The coronavirus isn’t likely to go away anytime soon. But why did it come? “This pandemic was not a black swan event,” says Sridhar Venkatapuram, associate professor of global health and philosophy at King’s College London. “Any good epidemiologist will tell you that pandemics were expected. And more will come in the future.” But it has created an important need to rethink how societies are connected, he says. Countries may have been flinching back from hyperglobalisation of late, going back into their protectionist shells…but here has come along a microbe, like a voice of the planet, to remind humanity that we are indeed one.

Vox PoP

Vikram Patel

Pershing Square Professor of Global Health and Wellcome Trust Principal Research Fellow, Department of Global Health and Social Medicine, Harvard Medical School

Will this pandemic radically alter our approach to public health?

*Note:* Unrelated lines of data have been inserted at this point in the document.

Lemma forward_unit : Vec3.length Vec3.forward = 1.
Proof.
  unfold Vec3.length, Vec3.forward. cbn [Vec3.x Vec3.y Vec3.z].
  replace (0 * 0 + 0 * 0 + 1 * 1) with 1 by ring. apply sqrt_1.
Qed.

End Knots.

(** X8.  The spline interpolates: with [n >= 2] control points, the
    curve at the parameter [k / (n - 1)] is the [k]-th control point,
    for every [k] from 0 to [n - 1]; in particular it ends, at
    parameter 1, on the last one. *)
Theorem spline_passes_through_control_points (s : CatmullRomSpline.t) (k : nat) :
  (2 <= length (CatmullRomSpline.points s))%nat ->
  (k < length (CatmullRomSpline.points s))%nat ->
  CatmullRomSpline.getPoint s (INR k / INR (length (CatmullRomSpline.points s) - 1))
  = Some (nth k (CatmullRomSpline.points s) Vec3.zero).
Proof.
  intros Hlen Hk. unfold CatmullRomSpline.getPoint.
  destruct (Nat.ltb_spec (length (CatmullRomSpline.points s)) 2) as [Hlt | _]; [lia|].
  unfold CatmullRomSpline.locate.
  rewrite (knot_parameter _ k Hlen), floor_IZR.
  set (n := length (CatmullRomSpline.points s)) in *.
  destruct (Nat.eq_dec k (n - 1)) as [Elast | Hmid].
  - rewrite Z.min_r by lia.
    replace (IZR (Z.of_nat k) - IZR (Z.of_nat n - 1 - 1)) with 1
      by (rewrite <- minus_IZR; f_equal; lia).
    rewrite (getSegmentPoint_end s _ Vec3.zero) by (fold n; lia).
    do 2 f_equal. lia.
  - rewrite Z.min_l by lia.
    replace (IZR (Z.of_nat k) - IZR (Z.of_nat k)) with 0 by ring.
    rewrite (getSegmentPoint_start s _ Vec3.zero) by (fold n; lia).
    do 2 f_equal. lia.
Qed.

Lemma spline_passes_through_control_points_witness :
  CatmullRomSpline.getPoint
    (CatmullRomSpline.mk [Vec3.mk 0 0 0; Vec3.mk 4 1 0; Vec3.mk 9 1 3]) (INR 2 / INR 2)
  = Some (Vec3.mk 9 1 3).
Proof.
  apply (spline_passes_through_control_points
           (CatmullRomSpline.mk [Vec3.mk 0 0 0; Vec3.mk 4 1 0; Vec3.mk 9 1 3]) 2);
    simpl; lia.
Defined.

(** X9.  With two control points or more, [getPoint] and [getTangent]
    return a vector exactly for the parameters that are not negative: a
    negative parameter selects a segment before the first one, whose
    control point is [undefined], and reading its coordinate raises a
    TypeError. *)
Theorem spline_defined_exactly_from_zero (s : CatmullRomSpline.t) (t : R) :
  (2 <= length (CatmullRomSpline.points s))%nat ->
  (CatmullRomSpline.getPoint s t = None <-> t < 0) /\
  (CatmullRomSpline.getTangent s t = None <-> t < 0).
Proof.
  intros Hlen.
  assert (Hneg : t < 0 ->
                 CatmullRomSpline.getPoint s t = None /\
                 CatmullRomSpline.getTangent s t = None).
  { intros Ht. pose proof (locate_negative s t Hlen Ht) as Hs.
    unfold CatmullRomSpline.getPoint, CatmullRomSpline.getTangent.
    destruct (Nat.ltb_spec (length (CatmullRomSpline.points s)) 2) as [Hlt | _]; [lia|].
    destruct (CatmullRomSpline.locate s t) as [segment localT]. cbn [fst] in Hs.
    unfold CatmullRomSpline.getSegmentPoint, CatmullRomSpline.getSegmentTangent,
      CatmullRomSpline.getSegmentDerivative.
    rewrite (controlPoints_negative s segment Hs). split; reflexivity. }
  split; split; intros H; try (apply Hneg; exact H).
  - destruct (Rlt_dec t 0) as [Ht | Ht]; [exact Ht|].
    destruct (getPoint_returns s t Hlen ltac:(lra)) as [q Hq]. congruence.
  - destruct (Rlt_dec t 0) as [Ht | Ht]; [exact Ht|].
    destruct (getTangent_returns s t Hlen ltac:(lra)) as [q Hq]. congruence.
Qed.

Lemma spline_defined_exactly_from_zero_witness :
  (CatmullRomSpline.getPoint (CatmullRomSpline.mk [Vec3.zero; Vec3.one]) (-1) = None
   <-> -1 < 0) /\
  (CatmullRomSpline.getTangent (CatmullRomSpline.mk [Vec3.zero; Vec3.one]) (-1) = None
   <-> -1 < 0).
Proof.
  apply (spline_defined_exactly_from_zero (CatmullRomSpline.mk [Vec3.zero; Vec3.one]) (-1)).
  simpl. lia.
Defined.

(** X10.  Whatever the control points and the parameter, a tangent that
    [getTangent] returns has length 1, unless it is the zero vector. *)
Theorem spline_tangent_is_unit_or_zero (s : CatmullRomSpline.t) (t : R) (v : Vec3.t) :
  CatmullRomSpline.getTangent s t = Some v ->
  Vec3.length v = 1 \/ v = Vec3.zero.
Proof.
  unfold CatmullRomSpline.getTangent.
  destruct (length (CatmullRomSpline.points s) <? 2)%nat.
  - intros [= <-]. left. apply forward_unit.
  - destruct (CatmullRomSpline.locate s t) as [segment localT].
    unfold CatmullRomSpline.getSegmentTangent.
    destruct (CatmullRomSpline.getSegmentDerivative s segment localT) as [d|];
      [|discriminate].
    intros [= <-]. apply normalize_cases.
Qed.

Lemma spline_tangent_is_unit_or_zero_witness :
  Vec3.length Vec3.forward = 1 \/ Vec3.forward = Vec3.zero.
Proof.
  apply (spline_tangent_is_unit_or_zero (CatmullRomSpline.mk [Vec3.one]) 0 Vec3.forward).
  reflexivity.
Defined.

(** X11.  Neighbouring segments of the curve join smoothly: at an inner
    control point the segment that ends there (local parameter 1) and
    the segment that starts there (local parameter 0) give the same
    position, the control point itself, and the same derivative. *)
Theorem spline_segments_join_smoothly (s : CatmullRomSpline.t) (k : Z) :
  (0 <= k)%Z -> (k + 2 < Z.of_nat (length (CatmullRomSpline.points s)))%Z ->
  CatmullRomSpline.getSegmentPoint s k 1
  = Some (nth (Z.to_nat (k + 1)) (CatmullRomSpline.points s) Vec3.zero) /\
  CatmullRomSpline.getSegmentPoint s (k + 1) 0
  = Some (nth (Z.to_nat (k + 1)) (CatmullRomSpline.points s) Vec3.zero) /\
  CatmullRomSpline.getSegmentDerivative s k 1
  = CatmullRomSpline.getSegmentDerivative s (k + 1) 0 /\
  CatmullRomSpline.getSegmentDerivative s k 1 <> None.
Proof.
  intros H0 H1.
  split; [apply getSegmentPoint_end; lia|].
  split; [apply getSegmentPoint_start; lia|].
  unfold CatmullRomSpline.getSegmentDerivative.
  rewrite (controlPoints_of s k Vec3.zero) by lia.
  rewrite (controlPoints_of s (k + 1) Vec3.zero) by lia.
  rewrite (Z.max_r 0 (k + 1 - 1)) by lia.
  rewrite (Z.min_r _ (k + 2)) by lia.
  replace (k + 1 - 1)%Z with k by lia.
  replace (k + 1 + 1)%Z with (k + 2)%Z by lia.
  split; [|discriminate].
  f_equal. unfold CatmullRomSpline.derivative. f_equal; lra.
Qed.

Lemma spline_segments_join_smoothly_witness :
  let s := CatmullRomSpline.mk [Vec3.mk 0 0 0; Vec3.mk 4 1 0; Vec3.mk 9 1 3] in
  CatmullRomSpline.getSegmentPoint s 0 1 = Some (Vec3.mk 4 1 0) /\
  CatmullRomSpline.getSegmentPoint s (0 + 1) 0 = Some (Vec3.mk 4 1 0) /\
  CatmullRomSpline.getSegmentDerivative s 0 1
  = CatmullRomSpline.getSegmentDerivative s (0 + 1) 0 /\
  CatmullRomSpline.getSegmentDerivative s 0 1 <> None.
Proof.
  apply (spline_segments_join_smoothly
           (CatmullRomSpline.mk [Vec3.mk 0 0 0; Vec3.mk 4 1 0; Vec3.mk 9 1 3]) 0);
    simpl; lia.
Defined.

(** * Further properties of the road *)

Section Nearest.

Import RoadSystem.

Lemma getPoint_total (s : CatmullRomSpline.t) (t : R) :
  0 <= t -> exists q, CatmullRomSpline.getPoint s t = Some q.
Proof.
  intros Ht.
  destruct (Nat.lt_ge_cases (length (CatmullRomSpline.points s)) 2) as [Hlt | Hge].
  - unfold CatmullRomSpline.getPoint.
    destruct (Nat.ltb_spec (length (CatmullRomSpline.points s)) 2); [|lia].
    destruct (CatmullRomSpline.points s); eexists; reflexivity.
  - apply getPoint_returns; assumption.
Qed.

It’s hard to predict the long-term consequences of our approach to public health due to COVID-19; remember we had a similar major scare in the 1990s in relation to HIV/AIDS and while the public health response to that particular disease was outstanding, most of the rest of the healthcare system has remained under-funded, under-performing, poorly governed and largely unaccountable. On this occasion, the threat is right at the doorstep of the rich and I hope there will be much greater impact in mobilising support across society for a much stronger public healthcare system.

Gautam Menon

Professor Physics and Biology, Ashoka University

What does data tell us about the pandemic—its past and future trajectory?

It tells us that the lockdowns have worked in reducing the exponential growth of the epidemic. The doubling times have increased from around 3-5 days at the onset of the lockdown to somewhere between 15 and 20 days at present. However, the effective reproductive ratio remains above 1, indicating that the epidemic is still in its growth phase and the number of new cases each day shows no sustained decline. Thus, relaxing our guard now will inevitably lead to a faster spread of the disease. Our models suggest that allowing people to return to work in a periodic but staggered manner—say with three days on and six days off, with a third of the population at work each time while being effectively locked down otherwise—can reduce the rate at which disease spreads. Our models also point to the crucial importance of rapid, ramped up testing and quarantining of positive cases as the only way to halt the progress of the epidemic.